Detik berikutnya kedua tangan Satifa sudah berada dalam genggaman tangan Jaster. "Kau tahu? Kita menikah atas dasar cinta. Dan melakukan itu atas dasar yang sama." ucapnya pelan. Sorot matanya tajam, mengawasi setiap reaksi yang ditunjukkan Satifa.

Satifa menoleh, balas menatap sepasang retina indah yang juga terpasang pada anak-anaknya. Dia masih bungkam seribu bahasa. Selalu seperti ini setiap malamnya, terkecuali jika ada anak-anak bersama mereka.

"Jadi kumohon dengan sangat, kau jangan berpikir yang macam-macam, oke?" Jaster melanjutkan sembari menyelipkan sejumput rambut Satifa ke belakang telinga lalu mengusap pipi Satifa pelan. "Aku ingin kau kembali seperti semula. Yang tidak selalu menatapku dengan pandangan asing seperti ini. Maka mulailah fokus pada pengobatanmu, ya?"

Beberapa hari setelah mereka bersama, Jaster telah membawa Satifa ke sebuah klinik pengobatan tradisional untuk menyembuhkan ingatan Satifa yang menghilang. Dalam hati, Satifa berharap agar tidak ada yang rusak dari ingatannya.

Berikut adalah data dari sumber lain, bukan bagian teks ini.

Lemma grown_node c i o0 o nb :
  two_level c = true -> 0 ≤ i -> bot_lvl_nodes c !! Z.to_nat i = Some o0 ->
  (forall k, 0 ≤ k -> k / 128 / 169 = i ->
    has (bits_of o (k / 128 mod 169)) (k mod 128) <-> has (bits_of o0 (k / 128 mod 169)) (k mod 128)) ->
  grown c (set_n_nodes nb (with_node c i o)).
Proof.
  intros Ht Hi Ho Hsame. split; [by split|done|done|apply length_insert|]. intros k.
  rewrite !taken_bits by done. cbn [bot_lvl_nodes set_n_nodes with_node set_nodes].
  destruct (decide (0 ≤ k)) as [Hk|Hk]; [|tauto]. apply and_iff_compat_l.
  assert (Hp : 0 ≤ k / 128 / 169) by (apply Z.div_pos; [apply Z.div_pos|]; lia).
  destruct (decide (k / 128 / 169 = i)) as [E'|Hne].
  - rewrite E', Ho, list_lookup_insert_eq by (by apply lookup_lt_Some in Ho).
    split; intros (o' & [= <-] & H); (eexists; split; [done|]); by apply (Hsame k).
  - by rewrite list_lookup_insert_ne by lia.
Qed.

Lemma zero_bits j k : ~ has (bits_of (Some zero_node) j) k.
Proof.
  unfold bits_of, zero_node. cbn [mbind option_bind cnodes].
  destruct (replicate _ _ !! _) as [b|] eqn:Hb; cbn [fmap option_fmap option_map default].
  - apply lookup_replicate in Hb as [-> _]. cbn [bf]. intros (x & Hx & Ht). unfold word_at in Hx.
    case_bool_decide; [|done]. destruct (Z.to_nat (k / 64)) as [|[|]]; simpl in Hx; simplify_eq; by rewrite Z.bits_0 in Ht.
  - intros H%has_lt. unfold bf_size in H. simpl in H. lia.
Qed.
Lemma fresh_bits C c i o k :
  two_ok C c -> C ≤ 169 * i -> 0 ≤ k -> k / 128 / 169 = i -> bot_lvl_nodes c !! Z.to_nat i = Some o ->
  ~ has (bits_of o (k / 128 mod 169)) (k mod 128).
Proof.
  intros Hok HC Hk Hi Ho H. assert (Ht : taken c k).
  { apply taken_bits; [by apply (tw_two C)|]. split; [done|]. exists o. by rewrite Hi. }
  apply (tw_fresh C c Hok) in Ht. pose proof (Z.mul_div_le (k / 128) 169). lia.
Qed.

Lemma node_ok_zero u f : node_ok 0 (BotNode 0 u f (cnodes zero_node)).
Proof.
  unfold zero_node. split; cbn [n_cnodes cnodes]; [done|apply length_replicate|]. apply Forall_replicate. cbn [bf].
  split; [done|]. unfold bf_ok. repeat constructor; done.
Qed.

(** A new bookkeeping node at the end. *)
Lemma two_add_node C c u f :
  two_ok C c -> C = 169 * n_bot_lvl_nodes c -> C < top_slots c ->
  let c' := set_n_nodes (n_bot_lvl_nodes c + 1) (with_node c (n_bot_lvl_nodes c) (Some (BotNode 0 u f (cnodes zero_node)))) in
  two_ok C c' /\ grown c c'.
Proof.
  intros Hok HC HT c'. pose proof Hok as [H1 H2 H3 H4 H5 H6 H7 _ _ _ _].
  destruct (lookup_lt_is_Some_2 (bot_lvl_nodes c) (Z.to_nat (n_bot_lvl_nodes c))) as [o Ho]; [lia|].
  assert (Hg : grown c c').
  { apply (grown_node c _ o); [done|done|done|]. intros k Hk Hi. split; intros H; exfalso.
    - by apply (zero_bits (k / 128 mod 169) (k mod 128)).
    - eapply (fresh_bits C c); try done. lia. }
  split; [|done]. apply (two_rebuild C C c c'); [done|done|lia|simpl; lia|simpl; lia|]. intros i Hi.
  unfold c' in *. cbn [n_bot_lvl_nodes set_n_nodes with_node set_nodes bot_lvl_nodes] in *.
  destruct (decide (i = n_bot_lvl_nodes c)) as [->|Hne].
  - rewrite list_lookup_insert_eq by (by apply lookup_lt_Some in Ho). eexists. split; [done|].
    replace (169 `min` (C - 169 * n_bot_lvl_nodes c)) with 0 by lia. apply node_ok_zero.
  - rewrite list_lookup_insert_ne by lia. apply H7. lia.
Qed.
(** Storing NULL behind the last node. *)
Lemma two_clear_node C c :
  two_ok C c -> C = 169 * n_bot_lvl_nodes c -> C < top_slots c ->
  let c' := with_node c (n_bot_lvl_nodes c) None in two_ok C c' /\ grown c c'.
Proof.
  intros Hok HC HT c'. pose proof Hok as [H1 H2 H3 H4 H5 H6 H7 _ _ _ _].
  destruct (lookup_lt_is_Some_2 (bot_lvl_nodes c) (Z.to_nat (n_bot_lvl_nodes c))) as [o Ho]; [lia|].
  assert (Hg : grown c c').
  { change c' with (set_n_nodes (n_bot_lvl_nodes c) c').
    apply (grown_node c _ o); [done|done|done|]. intros k Hk Hi. split; intros H; exfalso.
    - apply has_lt in H. unfold bf_size in H. simpl in H. lia.
    - eapply (fresh_bits C c); try done. lia. }
  split; [|done]. apply (two_rebuild C C c c'); [done|done|lia|simpl; lia|simpl; lia|]. intros i Hi.
  unfold c' in *. cbn [n_bot_lvl_nodes set_n_nodes with_node set_nodes bot_lvl_nodes] in *.
  rewrite list_lookup_insert_ne by lia. apply H7. lia.
Qed.

(** Changing a node without its bits; [C'] counts its cnodes. *)
Lemma two_same_bits C C' c i n n' :
  two_ok C c -> C ≤ C' ≤ top_slots c -> C' ≤ 169 * n_bot_lvl_nodes c -> 0 ≤ i < n_bot_lvl_nodes c ->
  bot_lvl_nodes c !! Z.to_nat i = Some (Some n) -> bf <$> cnodes n' = bf <$> cnodes n ->
  n_cnodes n' = Z.min 169 (C' - 169 * i) -> (C' = C \/ C' = C + 1 /\ i = C / 169) ->
  let c' := with_node c i (Some n') in two_ok C' c' /\ grown c c'.
Proof.
  intros Hok HC' Hfill' Hi Hn Hbf Hnc Hcase c'. pose proof Hok as [H1 H2 H3 H4 H5 H6 H7 _ _ _ _].
  assert (Hb : forall j, bits_of (Some n') j = bits_of (Some n) j).
  { intros j. unfold bits_of. cbn [mbind option_bind]. by rewrite <- !list_lookup_fmap, Hbf. }
  assert (Hg : grown c c').
  { change c' with (set_n_nodes (n_bot_lvl_nodes c) c').
    apply (grown_node c _ (Some n)); [done|lia|done|]. intros k Hk _. by rewrite Hb. }
  split; [|done]. apply (two_rebuild C C' c c'); [done|done|lia|simpl; lia|simpl; lia|]. intros x Hx.
  unfold c' in *. cbn [n_bot_lvl_nodes with_node set_nodes bot_lvl_nodes] in *.
  destruct (H7 x Hx) as (m & Hm & Hmo). destruct (decide (x = i)) as [->|Hne].
  - rewrite list_lookup_insert_eq by (by apply lookup_lt_Some in Hn). rewrite Hn in Hm. injection Hm as <-.
    destruct Hmo as [G1 G2 G3]. exists n'. split; [done|]. split; [done| |].
    + by rewrite <- G2, <- (length_fmap bf), Hbf, length_fmap.
    + apply (Forall_fmap bf (fun x => length x = 2%nat /\ bf_ok x)). rewrite Hbf. by apply Forall_fmap.
  - rewrite list_lookup_insert_ne by lia. exists m. split; [done|].
    replace (169 `min` (C' - 169 * x)) with (169 `min` (C - 169 * x)); [done|].
    destruct Hcase as [->|[-> ->]]; [done|]. pose proof (Z.div_mod C 169). pose proof (Z.mod_pos_bound C 169). lia.
Qed.

Lemma init_node_spec p i n u f c (Q : unit -> world E -> Prop) w :
  spaces w !! p = Some c -> bot_lvl_nodes c !! Z.to_nat i = Some (Some n) ->
  Q tt (put_space w p (set_n_nodes (n_bot_lvl_nodes c + 1) (with_node c i (Some (BotNode 0 u f (cnodes zero_node))))) (env w)) ->
  wpf F (init_bot_lvl_node p i u f) Q w.
Proof.
  intros Hc Hn HQ. pose proof (lookup_lt_Some _ _ _ Hn). unfold init_bot_lvl_node. wp_line.
  eapply wpf_upd_node; [done|done|]. wp_line. eapply wpf_upd; [apply lookup_insert_eq|].
  eapply wpf_upd_node; [apply lookup_insert_eq|by apply list_lookup_insert_eq|].
  unfold put_space in *. cbn [spaces env]. rewrite !insert_insert_eq. unfold with_node in HQ.
  cbn [bot_lvl_nodes set_n_nodes set_nodes]. rewrite list_insert_insert_eq. exact HQ.
Qed.

(** What [ensure_node], [ensure_cnode] and [ensure_levels] leave: [C'] cnodes
    and the same slots. *)
Definition ensured H (w : world E) (p : Z) (c : cspace_t) (C' : Z) (P : cspace_t -> Prop) (w' : world E) : Prop :=
  exists c' e, w' = put_space w p c' e /\ I H e /\ two_ok C' c' /\ grown c c' /\ P c'.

Sepasang retina yang sedang ditatap Satifa itu berpaling ke arah jendela besar di sisi kiri tempat tidur. Satifa mengikuti arah pandang suaminya. Jendela kamar vila milik Keluarga Arsenio itu sudah biasa dibiarkan terbuka lebar oleh Jaster selama empat hati ini. Gorden putih dengan motif bunga dandelion yang timbul itu selalu bersemangat menari dengan embusan angin kemarau, seakan mempersembahkan penampilan bulan dan bintang di permukaan langit gelap di luar sana.